After the prior week’s new lows, buyers did re-enter the stock market for bargains, causing prices to rise modestly all days until Friday. Once again, the Friday employment report ruined a good week.
The report showed strong labor demand in September, contradicting the growing number of corporate hiring freeze/layoff announcements. This of course created panic among retail investors – again – who took this to mean more Fed rate hikes are likely, which will – again – prolong the recession.
Despite the Friday sell-off, for the week there was more upward price bias than down among our entire watchlist of stocks – though most of our positions were little changed after all was said and done, and very few trade signals.

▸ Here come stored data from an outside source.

(** The port configuration registers: output, direction, pull-resistor
    enable and function select. *)
Definition is_port_config (r : reg) : bool :=
  match r with
  | P1OUT | P1DIR | P1REN | P1SEL | P1SEL2
  | P2OUT | P2DIR | P2REN | P2SEL
  | P3OUT | P3DIR | P3REN | P3SEL | P3SEL2 => true
  | _ => false
  end.

(** The direction, output and pull-resistor registers a definition saves on
    entry. *)
Definition saved_regs (v : bitbang) : list reg :=
  match v with
  | BB_USCI_A_G2xx3 | BB_USCI_B_G2xx3 | BB_USCI_A_F5172 | BB_USCI_B_F5172 =>
      [P1DIR; P1OUT; P1REN]
  | BB_USCI_A_G2xx4 | BB_USCI_B_G2xx4 | BB_USCI_B_F5529 =>
      [P3DIR; P3OUT; P3REN]
  | BB_USCI_A_F5529 => [P3DIR; P2DIR; P3OUT; P2OUT; P3REN; P2REN]
  end.

(** A pin is in peripheral-function role when its select bit is set and the
    second select bit, where there is one, has the level of the USCI
    function. *)
Definition routed (rf : regfile) (x : pin) : Prop :=
  Z.testbit (rf (pin_sel x)) (pin_index x) = true /\
  match pin_sel2 x with
  | Some (r, l) => Z.testbit (rf r) (pin_index x) = l
  | None => True
  end.

Definition peripheral_function (v : bitbang) (rf : regfile) : Prop :=
  Forall (routed rf) (spi_pin_list v).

A reminder to newer subscribers – the high level of uncertainty/lack of investor consensus we are seeing now (especially the divergence between retail vs. institutional investors) driven largely by an inept and outright anti-business federal administration does severely diminish the number of trade opportunities that would otherwise routinely occur for stock traders. Saw the same situation under Obama – stock prices stagnated for prolonged periods resulting in an unusually low number of trade signals.
Patience is key – there is nothing to be gained from forcing trades that aren’t there. Some of the largest profits are often earned in long trades entered just as an extended, pessimistic downtrend ends, which could happen soon, as it did in April 2020 during COVID fears. Perhaps the mid-term election outcome will prove to be the next such catalyst? New or long-time subscriber, we bide our time.